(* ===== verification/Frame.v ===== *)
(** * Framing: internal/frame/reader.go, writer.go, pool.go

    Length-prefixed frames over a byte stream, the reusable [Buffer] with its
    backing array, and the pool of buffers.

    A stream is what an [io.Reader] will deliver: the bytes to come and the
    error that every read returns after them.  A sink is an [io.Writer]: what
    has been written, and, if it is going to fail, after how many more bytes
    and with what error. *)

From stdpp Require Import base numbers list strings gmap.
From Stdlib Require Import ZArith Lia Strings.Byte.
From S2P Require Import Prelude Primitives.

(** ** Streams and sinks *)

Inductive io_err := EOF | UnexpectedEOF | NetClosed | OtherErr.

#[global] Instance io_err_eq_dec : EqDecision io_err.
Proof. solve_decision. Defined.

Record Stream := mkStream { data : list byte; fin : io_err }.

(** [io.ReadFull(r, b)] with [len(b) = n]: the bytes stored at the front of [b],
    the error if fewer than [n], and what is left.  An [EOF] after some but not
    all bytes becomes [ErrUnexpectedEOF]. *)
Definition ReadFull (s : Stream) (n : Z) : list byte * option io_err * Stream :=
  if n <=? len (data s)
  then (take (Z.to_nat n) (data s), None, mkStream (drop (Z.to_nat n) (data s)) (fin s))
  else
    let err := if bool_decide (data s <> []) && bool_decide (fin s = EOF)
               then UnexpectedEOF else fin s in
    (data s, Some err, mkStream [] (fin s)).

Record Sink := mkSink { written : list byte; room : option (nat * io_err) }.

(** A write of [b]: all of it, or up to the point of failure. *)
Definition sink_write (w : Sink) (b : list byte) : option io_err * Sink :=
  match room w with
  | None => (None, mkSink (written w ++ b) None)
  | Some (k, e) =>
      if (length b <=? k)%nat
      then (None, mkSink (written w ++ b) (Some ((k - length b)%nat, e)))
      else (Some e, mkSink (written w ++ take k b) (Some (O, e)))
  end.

# # # # #

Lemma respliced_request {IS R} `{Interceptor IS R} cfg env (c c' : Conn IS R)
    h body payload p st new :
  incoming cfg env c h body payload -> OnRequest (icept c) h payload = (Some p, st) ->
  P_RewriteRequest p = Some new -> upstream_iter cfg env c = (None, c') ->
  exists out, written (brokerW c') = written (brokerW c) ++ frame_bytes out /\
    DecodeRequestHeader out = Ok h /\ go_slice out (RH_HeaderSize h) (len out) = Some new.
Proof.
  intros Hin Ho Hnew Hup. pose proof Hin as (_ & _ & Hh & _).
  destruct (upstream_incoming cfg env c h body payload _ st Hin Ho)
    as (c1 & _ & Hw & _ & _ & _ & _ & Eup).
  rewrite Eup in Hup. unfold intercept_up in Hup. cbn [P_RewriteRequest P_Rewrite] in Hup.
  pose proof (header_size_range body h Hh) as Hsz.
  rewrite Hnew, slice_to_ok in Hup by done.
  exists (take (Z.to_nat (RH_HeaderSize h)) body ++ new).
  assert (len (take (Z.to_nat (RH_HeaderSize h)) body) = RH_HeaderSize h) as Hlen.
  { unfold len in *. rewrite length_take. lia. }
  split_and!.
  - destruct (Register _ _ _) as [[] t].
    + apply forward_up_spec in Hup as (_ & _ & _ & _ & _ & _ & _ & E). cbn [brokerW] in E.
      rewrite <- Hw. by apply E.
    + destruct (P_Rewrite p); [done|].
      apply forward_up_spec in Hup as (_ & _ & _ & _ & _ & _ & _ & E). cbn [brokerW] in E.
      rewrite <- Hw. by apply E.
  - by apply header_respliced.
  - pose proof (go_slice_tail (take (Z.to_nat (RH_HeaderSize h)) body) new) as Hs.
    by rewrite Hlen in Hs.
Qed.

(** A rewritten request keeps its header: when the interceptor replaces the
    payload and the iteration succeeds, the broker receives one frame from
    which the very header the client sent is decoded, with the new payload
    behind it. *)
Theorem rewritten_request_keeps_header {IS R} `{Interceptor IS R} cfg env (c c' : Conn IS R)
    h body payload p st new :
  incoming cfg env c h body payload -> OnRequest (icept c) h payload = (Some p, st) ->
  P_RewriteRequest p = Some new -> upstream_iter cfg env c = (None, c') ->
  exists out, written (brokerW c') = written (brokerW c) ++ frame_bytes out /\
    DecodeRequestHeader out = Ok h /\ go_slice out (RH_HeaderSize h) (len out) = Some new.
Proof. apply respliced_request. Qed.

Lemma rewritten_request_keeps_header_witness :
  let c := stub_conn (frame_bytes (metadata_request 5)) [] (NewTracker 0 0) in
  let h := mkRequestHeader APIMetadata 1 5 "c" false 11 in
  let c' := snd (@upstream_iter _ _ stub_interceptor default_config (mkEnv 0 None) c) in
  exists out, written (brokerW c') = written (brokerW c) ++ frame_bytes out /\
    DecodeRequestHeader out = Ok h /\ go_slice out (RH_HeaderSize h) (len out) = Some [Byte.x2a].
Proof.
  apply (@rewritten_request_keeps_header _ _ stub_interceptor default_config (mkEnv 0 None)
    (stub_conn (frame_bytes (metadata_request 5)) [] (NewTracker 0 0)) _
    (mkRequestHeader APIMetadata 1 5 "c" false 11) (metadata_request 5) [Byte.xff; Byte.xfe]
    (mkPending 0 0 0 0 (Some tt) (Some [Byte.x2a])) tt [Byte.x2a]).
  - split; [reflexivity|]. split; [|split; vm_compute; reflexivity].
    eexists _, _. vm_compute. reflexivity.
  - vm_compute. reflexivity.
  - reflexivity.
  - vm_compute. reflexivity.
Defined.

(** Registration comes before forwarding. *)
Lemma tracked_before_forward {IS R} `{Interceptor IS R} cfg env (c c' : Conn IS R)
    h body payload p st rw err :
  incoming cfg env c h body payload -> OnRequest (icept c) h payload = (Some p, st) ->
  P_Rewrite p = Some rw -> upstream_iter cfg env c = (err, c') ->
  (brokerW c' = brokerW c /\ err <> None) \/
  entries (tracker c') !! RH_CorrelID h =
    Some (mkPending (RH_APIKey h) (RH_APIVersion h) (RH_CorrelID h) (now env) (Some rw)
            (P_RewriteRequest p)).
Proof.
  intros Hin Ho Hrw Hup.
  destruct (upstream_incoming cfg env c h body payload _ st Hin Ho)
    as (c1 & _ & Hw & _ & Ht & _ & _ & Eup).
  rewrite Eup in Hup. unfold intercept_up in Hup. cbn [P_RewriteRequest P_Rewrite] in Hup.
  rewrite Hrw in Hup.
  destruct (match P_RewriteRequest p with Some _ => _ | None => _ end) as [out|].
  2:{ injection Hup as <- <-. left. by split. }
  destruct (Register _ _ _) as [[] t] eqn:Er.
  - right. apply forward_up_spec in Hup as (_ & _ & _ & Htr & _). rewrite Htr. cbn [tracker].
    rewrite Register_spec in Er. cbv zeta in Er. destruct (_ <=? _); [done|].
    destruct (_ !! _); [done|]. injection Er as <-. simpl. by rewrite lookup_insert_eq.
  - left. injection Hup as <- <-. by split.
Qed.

# # # # #

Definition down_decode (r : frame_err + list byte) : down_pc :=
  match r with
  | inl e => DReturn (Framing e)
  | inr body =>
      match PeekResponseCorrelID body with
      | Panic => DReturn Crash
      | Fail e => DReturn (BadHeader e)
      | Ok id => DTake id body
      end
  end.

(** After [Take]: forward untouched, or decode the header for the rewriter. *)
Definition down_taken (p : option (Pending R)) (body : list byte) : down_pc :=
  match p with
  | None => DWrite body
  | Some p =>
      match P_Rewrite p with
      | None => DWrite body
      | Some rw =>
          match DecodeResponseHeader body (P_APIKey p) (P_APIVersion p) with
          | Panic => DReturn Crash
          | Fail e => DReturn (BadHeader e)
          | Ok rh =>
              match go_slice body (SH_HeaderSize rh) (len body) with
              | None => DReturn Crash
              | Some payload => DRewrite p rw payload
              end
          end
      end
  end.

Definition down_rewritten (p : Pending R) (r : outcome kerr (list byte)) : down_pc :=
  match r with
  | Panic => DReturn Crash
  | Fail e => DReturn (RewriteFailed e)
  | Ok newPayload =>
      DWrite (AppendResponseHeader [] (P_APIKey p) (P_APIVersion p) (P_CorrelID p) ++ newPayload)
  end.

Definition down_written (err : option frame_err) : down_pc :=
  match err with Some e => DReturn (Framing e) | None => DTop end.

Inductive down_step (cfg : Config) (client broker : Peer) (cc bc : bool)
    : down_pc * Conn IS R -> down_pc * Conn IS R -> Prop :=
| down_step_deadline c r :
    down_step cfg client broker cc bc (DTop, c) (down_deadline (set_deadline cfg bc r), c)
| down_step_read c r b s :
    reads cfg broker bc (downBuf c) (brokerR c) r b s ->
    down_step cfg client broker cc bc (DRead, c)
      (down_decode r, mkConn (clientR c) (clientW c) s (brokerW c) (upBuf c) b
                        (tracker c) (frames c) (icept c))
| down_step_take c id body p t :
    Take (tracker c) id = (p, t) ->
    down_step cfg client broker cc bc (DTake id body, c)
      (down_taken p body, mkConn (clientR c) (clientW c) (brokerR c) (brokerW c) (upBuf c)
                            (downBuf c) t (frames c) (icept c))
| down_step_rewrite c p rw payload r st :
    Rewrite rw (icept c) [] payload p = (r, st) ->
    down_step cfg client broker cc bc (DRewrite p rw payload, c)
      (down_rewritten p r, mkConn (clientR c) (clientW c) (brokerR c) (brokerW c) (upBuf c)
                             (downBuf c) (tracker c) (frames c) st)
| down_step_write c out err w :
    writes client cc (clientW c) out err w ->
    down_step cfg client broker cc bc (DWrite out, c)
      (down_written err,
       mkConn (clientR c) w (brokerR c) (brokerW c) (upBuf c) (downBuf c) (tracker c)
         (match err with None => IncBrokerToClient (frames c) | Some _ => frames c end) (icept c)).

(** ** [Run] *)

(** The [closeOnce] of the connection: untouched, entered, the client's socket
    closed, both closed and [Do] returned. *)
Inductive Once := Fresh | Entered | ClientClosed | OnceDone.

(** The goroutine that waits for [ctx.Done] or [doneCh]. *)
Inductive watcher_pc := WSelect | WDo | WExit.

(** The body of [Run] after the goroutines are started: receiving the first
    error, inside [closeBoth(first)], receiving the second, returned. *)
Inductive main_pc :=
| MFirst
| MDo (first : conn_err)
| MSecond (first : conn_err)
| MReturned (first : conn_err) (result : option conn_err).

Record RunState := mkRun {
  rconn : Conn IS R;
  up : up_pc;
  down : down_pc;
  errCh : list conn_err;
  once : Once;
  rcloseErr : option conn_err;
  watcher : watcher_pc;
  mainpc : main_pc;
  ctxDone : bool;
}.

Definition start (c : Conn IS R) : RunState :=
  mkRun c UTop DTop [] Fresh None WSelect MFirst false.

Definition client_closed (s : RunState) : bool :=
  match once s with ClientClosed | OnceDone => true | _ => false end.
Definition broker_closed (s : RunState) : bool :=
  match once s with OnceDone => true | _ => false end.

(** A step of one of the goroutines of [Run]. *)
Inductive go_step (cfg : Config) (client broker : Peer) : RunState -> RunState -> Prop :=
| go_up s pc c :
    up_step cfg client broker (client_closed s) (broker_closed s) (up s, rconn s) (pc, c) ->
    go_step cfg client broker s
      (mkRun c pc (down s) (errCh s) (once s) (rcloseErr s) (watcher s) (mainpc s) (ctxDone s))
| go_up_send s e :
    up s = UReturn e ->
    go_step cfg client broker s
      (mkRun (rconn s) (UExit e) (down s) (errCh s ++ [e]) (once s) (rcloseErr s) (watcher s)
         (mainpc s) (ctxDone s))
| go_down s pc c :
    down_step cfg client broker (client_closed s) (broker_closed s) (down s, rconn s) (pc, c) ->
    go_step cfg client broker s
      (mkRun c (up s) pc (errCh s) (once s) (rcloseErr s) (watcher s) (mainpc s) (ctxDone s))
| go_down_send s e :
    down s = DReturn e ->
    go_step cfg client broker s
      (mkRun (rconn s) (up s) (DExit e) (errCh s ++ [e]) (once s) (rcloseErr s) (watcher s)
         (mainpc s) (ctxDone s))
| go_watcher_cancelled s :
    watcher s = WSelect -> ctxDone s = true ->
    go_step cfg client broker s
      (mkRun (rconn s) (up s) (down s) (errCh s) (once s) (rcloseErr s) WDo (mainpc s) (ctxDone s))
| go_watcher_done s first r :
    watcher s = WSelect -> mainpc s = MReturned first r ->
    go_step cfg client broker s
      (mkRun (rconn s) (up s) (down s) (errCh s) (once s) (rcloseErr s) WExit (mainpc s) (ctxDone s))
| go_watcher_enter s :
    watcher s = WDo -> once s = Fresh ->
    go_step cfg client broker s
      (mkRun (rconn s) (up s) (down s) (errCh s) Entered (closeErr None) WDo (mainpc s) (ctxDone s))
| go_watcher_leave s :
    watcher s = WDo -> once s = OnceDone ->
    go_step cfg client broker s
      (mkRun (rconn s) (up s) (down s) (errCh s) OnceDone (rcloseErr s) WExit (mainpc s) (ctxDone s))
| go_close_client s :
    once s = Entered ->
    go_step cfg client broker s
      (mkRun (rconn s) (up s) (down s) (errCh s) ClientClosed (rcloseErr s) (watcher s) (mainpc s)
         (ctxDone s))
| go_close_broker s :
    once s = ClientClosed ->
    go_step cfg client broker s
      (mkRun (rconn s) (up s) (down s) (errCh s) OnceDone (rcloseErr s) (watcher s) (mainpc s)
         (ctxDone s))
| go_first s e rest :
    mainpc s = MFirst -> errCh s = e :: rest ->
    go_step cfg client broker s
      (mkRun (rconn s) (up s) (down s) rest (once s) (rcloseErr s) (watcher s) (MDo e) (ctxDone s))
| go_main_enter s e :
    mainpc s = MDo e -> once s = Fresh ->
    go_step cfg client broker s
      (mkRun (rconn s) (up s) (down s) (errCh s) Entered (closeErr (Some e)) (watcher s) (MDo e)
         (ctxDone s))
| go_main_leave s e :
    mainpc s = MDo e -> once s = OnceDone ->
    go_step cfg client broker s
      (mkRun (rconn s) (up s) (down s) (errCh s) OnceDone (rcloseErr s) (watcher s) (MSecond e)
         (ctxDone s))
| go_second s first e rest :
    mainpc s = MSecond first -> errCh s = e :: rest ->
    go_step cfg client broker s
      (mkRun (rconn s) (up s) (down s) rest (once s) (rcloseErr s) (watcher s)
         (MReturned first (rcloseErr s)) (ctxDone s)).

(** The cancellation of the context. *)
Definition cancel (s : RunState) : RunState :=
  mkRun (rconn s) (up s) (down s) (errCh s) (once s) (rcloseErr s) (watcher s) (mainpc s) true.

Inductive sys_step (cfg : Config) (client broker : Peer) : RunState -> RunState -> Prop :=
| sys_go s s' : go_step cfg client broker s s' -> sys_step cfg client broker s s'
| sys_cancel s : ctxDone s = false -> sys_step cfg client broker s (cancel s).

# # # # #

> [Problem details] Write out, from the lines above, only those from the line with "(* ===== verification/Frame.v ===== *)" to the line with "From Stdlib Require", exactly as given, including the first and the last.

> [Solution to the problem]
(* ===== verification/Frame.v ===== *)
(** * Framing: internal/frame/reader.go, writer.go, pool.go

    Length-prefixed frames over a byte stream, the reusable [Buffer] with its
    backing array, and the pool of buffers.

    A stream is what an [io.Reader] will deliver: the bytes to come and the
    error that every read returns after them.  A sink is an [io.Writer]: what
    has been written, and, if it is going to fail, after how many more bytes
    and with what error. *)

From stdpp Require Import base numbers list strings gmap.
From Stdlib Require Import ZArith Lia Strings.Byte.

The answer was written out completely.